O combate é mais um tema de lei e ordem – apanhar quem faz negócio com escravatura, condenar, etc. Estes são os mecanismos que existem, como deixar o sistema alerta de modo a receber os sinais das pessoas que estão em dificuldade, como melhorar a parte do crime, do sistema judicial e de modo a que os perpetradores não saiam ilesos.
A solução é criar consciência sobre o tema. Muita gente, mesmo os indianos, não sabe que metade do trabalho escravo infantil está na Índia. Se soubermos quantas pessoas estão nessa situação então ficamos alertas, fazemos disso um tema político, tornamo-lo um tema global. Então a questão é de como melhorar as leis, tornar o sistema sensível de modo a não se arrastar durante anos até chegar a uma conclusão. Estes são os temas da luta contra o crime. No comércio sexual mundial há mulheres a entrar no esquema e porque entram? Porque não têm alternativa e caem na armadilha. Se tiverem melhores alternativas não caem no tráfico.
O seu objectivo era que o Bangladesh cumprisse a meta dos objectivos do milénio para 2015. Como é que está neste momento nessa matéria?
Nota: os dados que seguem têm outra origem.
(** The steps of CPU [i].  A program does not acquire a lock it holds, releases
    only locks it holds, and matches its own [push_off] with [pop_off]. *)
Inductive step : machine -> machine -> Prop :=
| s_acquire s i l c : at_ s i = Outside -> l ∉ held s i ->
    acquire_start (locks s l) (cpus s i) i = Ret c -> step s (set_cpu s i c (Spinning l))
| s_busy s i l : at_ s i = Spinning l -> fst (exchange (locks s l)) = true ->
    step s (set_lock s l (snd (exchange (locks s l))))
| s_exchange s i l : at_ s i = Spinning l -> fst (exchange (locks s l)) = false ->
    step s (set_cpu (set_lock s l (snd (exchange (locks s l)))) i (cpus s i) (Acquired l))
| s_acquired s i l : at_ s i = Acquired l ->
    step s (set_held (set_cpu (set_lock s l (acquire_end (locks s l) i)) i (cpus s i) Outside) i (l :: held s i))
| s_release s i l lk h1 h2 : at_ s i = Outside -> held s i = h1 ++ l :: h2 -> release_start (locks s l) i = Ret lk ->
    step s (set_held (set_cpu (set_lock s l lk) i (cpus s i) (Releasing l)) i (h1 ++ h2))
| s_store s i l : at_ s i = Releasing l ->
    step s (set_cpu (set_lock s l (release_store (locks s l))) i (cpus s i) Popping)
| s_pop s i c : at_ s i = Popping -> pop_off (cpus s i) = Ret c -> step s (set_cpu s i c Outside)
| s_push_off s i : at_ s i = Outside ->
    step s (set_extra (set_cpu s i (push_off (cpus s i)) Outside) i (S (extra s i)))
| s_pop_off s i n c : at_ s i = Outside -> extra s i = S n -> pop_off (cpus s i) = Ret c ->
    step s (set_extra (set_cpu s i c Outside) i n)
| s_intr s i b : at_ s i = Outside -> noff (cpus s i) = 0%Z ->
    step s (set_cpu s i (mk_cpu (noff (cpus s i)) (intena (cpus s i)) b) Outside)
| s_intena s i b : at_ s i = Outside ->
    step s (set_cpu s i (mk_cpu (noff (cpus s i)) b (intr (cpus s i))) Outside)
| s_trap s i : intr (cpus s i) = true ->
    step s (set_cpu s i (mk_cpu (noff (cpus s i)) (intena (cpus s i)) false) (at_ s i)).

Definition boot : machine :=
  mk_machine (fun _ => initlock) (fun _ => mk_cpu 0 false false) (fun _ => Outside) (fun _ => []) (fun _ => 0).

(** ** The invariant

    CPU [i] owns lock [l] from the exchange that took it to the store that
    frees it. *)
Definition owns (s : machine) (i l : nat) : Prop := l ∈ held s i \/ at_ s i = Acquired l \/ at_ s i = Releasing l.

Definition busy (p : place) : nat := match p with Outside => 0 | _ => 1 end.

Record lock_inv (s : machine) : Prop := {
  li_off : forall i, noff (cpus s i) = Z.of_nat (length (held s i) + extra s i + busy (at_ s i));
  li_intr : forall i, (0 < noff (cpus s i))%Z -> intr (cpus s i) = false;
  li_held : forall i, NoDup (held s i);
  li_locked : forall i l, owns s i l -> locked (locks s l) = true;
  li_free : forall l, locked (locks s l) = true -> exists i, owns s i l;
  li_one : forall i j l, owns s i l -> owns s j l -> i = j;
  li_once : forall i l, l ∈ held s i -> at_ s i <> Acquired l /\ at_ s i <> Releasing l;
  li_owner : forall i l, owner (locks s l) = Some i <-> l ∈ held s i
}.

Definition plain (p : place) : Prop := match p with Acquired _ | Releasing _ => False | _ => True end.

(** A step that changes no lock and no ownership. *)
Lemma local_inv s i c p n : lock_inv s -> plain (at_ s i) -> plain p ->
  noff c = Z.of_nat (length (held s i) + n + busy p) -> ((0 < noff c)%Z -> intr c = false) ->
  lock_inv (mk_machine (locks s) (updf (cpus s) i c) (updf (at_ s) i p) (held s) (updf (extra s) i n)).
Proof.
  intros [Hoff Hintr Hheld Hlocked Hfree Hone Honce Howner] Hp Hp' Hn Hi.
  set (s' := mk_machine _ _ _ _ _).
  assert (forall j l, owns s' j l <-> owns s j l) as Howns.
  { intros j l. unfold owns. cbn. destruct (decide (j = i)) as [->|].
    - rewrite updf_eq. destruct p, (at_ s i); simpl in *; naive_solver.
    - by rewrite updf_ne. }
  subst s'. constructor; cbn [locks cpus at_ held extra]; try done.
  - intros j. destruct (decide (j = i)) as [->|]; [by rewrite !updf_eq|by rewrite !updf_ne].
  - intros j. destruct (decide (j = i)) as [->|]; [by rewrite !updf_eq|rewrite !updf_ne by done; apply Hintr].
  - intros j l Ho. apply (Hlocked j). by apply Howns.
  - intros l Hl. destruct (Hfree l Hl) as [j Hj]. exists j. by apply Howns.
  - intros j k l Hj Hk. apply Howns in Hj, Hk. by eapply Hone.
  - intros j l Hl. destruct (decide (j = i)) as [->|]; [rewrite updf_eq; by destruct p|rewrite updf_ne by done; auto].
Qed.

Lemma exchange_inv s i l : lock_inv s -> at_ s i = Spinning l -> locked (locks s l) = false ->
  lock_inv (set_cpu (set_lock s l (mk_lock true (owner (locks s l)))) i (cpus s i) (Acquired l)).
Proof.
  intros [Hoff Hintr Hheld Hlocked Hfree Hone Honce Howner] Hat Hl.
  assert (forall j, ~ owns s j l) as Hnone by (intros j Ho; by rewrite (Hlocked j l Ho) in Hl).
  assert (forall j k, owns (set_cpu (set_lock s l (mk_lock true (owner (locks s l)))) i (cpus s i) (Acquired l)) j k ->
    (j = i /\ k = l) \/ (owns s j k /\ k <> l)) as Howns.
  { intros j k Ho. unfold owns in Ho. cbn in Ho. destruct (decide (k = l)) as [->|Hk].
    - left. split; [|done]. destruct (decide (j = i)) as [|Hj]; [done|]. rewrite updf_ne in Ho by done. by destruct (Hnone j).
    - right. split; [|done]. unfold owns. updf_cases; [|done]. destruct Ho as [|[[=]|[=]]]; [by left|done]. }
  constructor; cbn [set_cpu set_lock locks cpus at_ held extra]; try done.
  - intros j. updf_cases; rewrite Hoff; [by rewrite Hat|done].
  - intros j. updf_cases; [apply Hintr|apply Hintr].
  - intros j k [[-> ->]|[Ho Hk]]%Howns; [by rewrite updf_eq|]. rewrite updf_ne by done. by apply (Hlocked j).
  - intros k Hk. destruct (decide (k = l)) as [->|Hne].
    + exists i. right. left. cbn. by rewrite updf_eq.
    + rewrite updf_ne in Hk by done. destruct (Hfree k Hk) as [j Hj]. exists j. unfold owns in *. cbn. updf_cases; [|done].
      rewrite Hat in Hj. naive_solver.
  - intros j k m Hj Hk. apply Howns in Hj as [[-> ->]|[Hj ?]]; apply Howns in Hk as [[-> ?]|[Hk ?]]; try done. by eapply Hone.
  - intros j k Hk. updf_cases; [|auto]. split; [|done]. intros [= ->]. apply (Hnone i). by left.
  - intros j k. updf_cases; [|apply Howner]. cbn. apply Howner.
Qed.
Está muito bem. O objectivo número um, de erradicar a fome e a pobreza extrema em metade, conseguiu fazê-lo dois anos e meio antes – um dos países mais pobres do mundo atingiu isso antecipadamente. Em relação aos outros objectivos tem um bom desempenho, excepto na saúde maternal, mas estamos a tentar corrigir isso de modo a que, quando chegar Dezembro de 2015, atinjamos o objectivo ou cheguemos lá muito perto. Estamos a aplicar tecnologia para identificar a gravidez, desenvolvemos aplicações de telemóvel para mulheres grávidas em que respondem a 20 perguntas e, de acordo com as respostas, uma mulher pode identificar se está numa gravidez de risco – no Bangladesh 16% das gravidezes são de risco.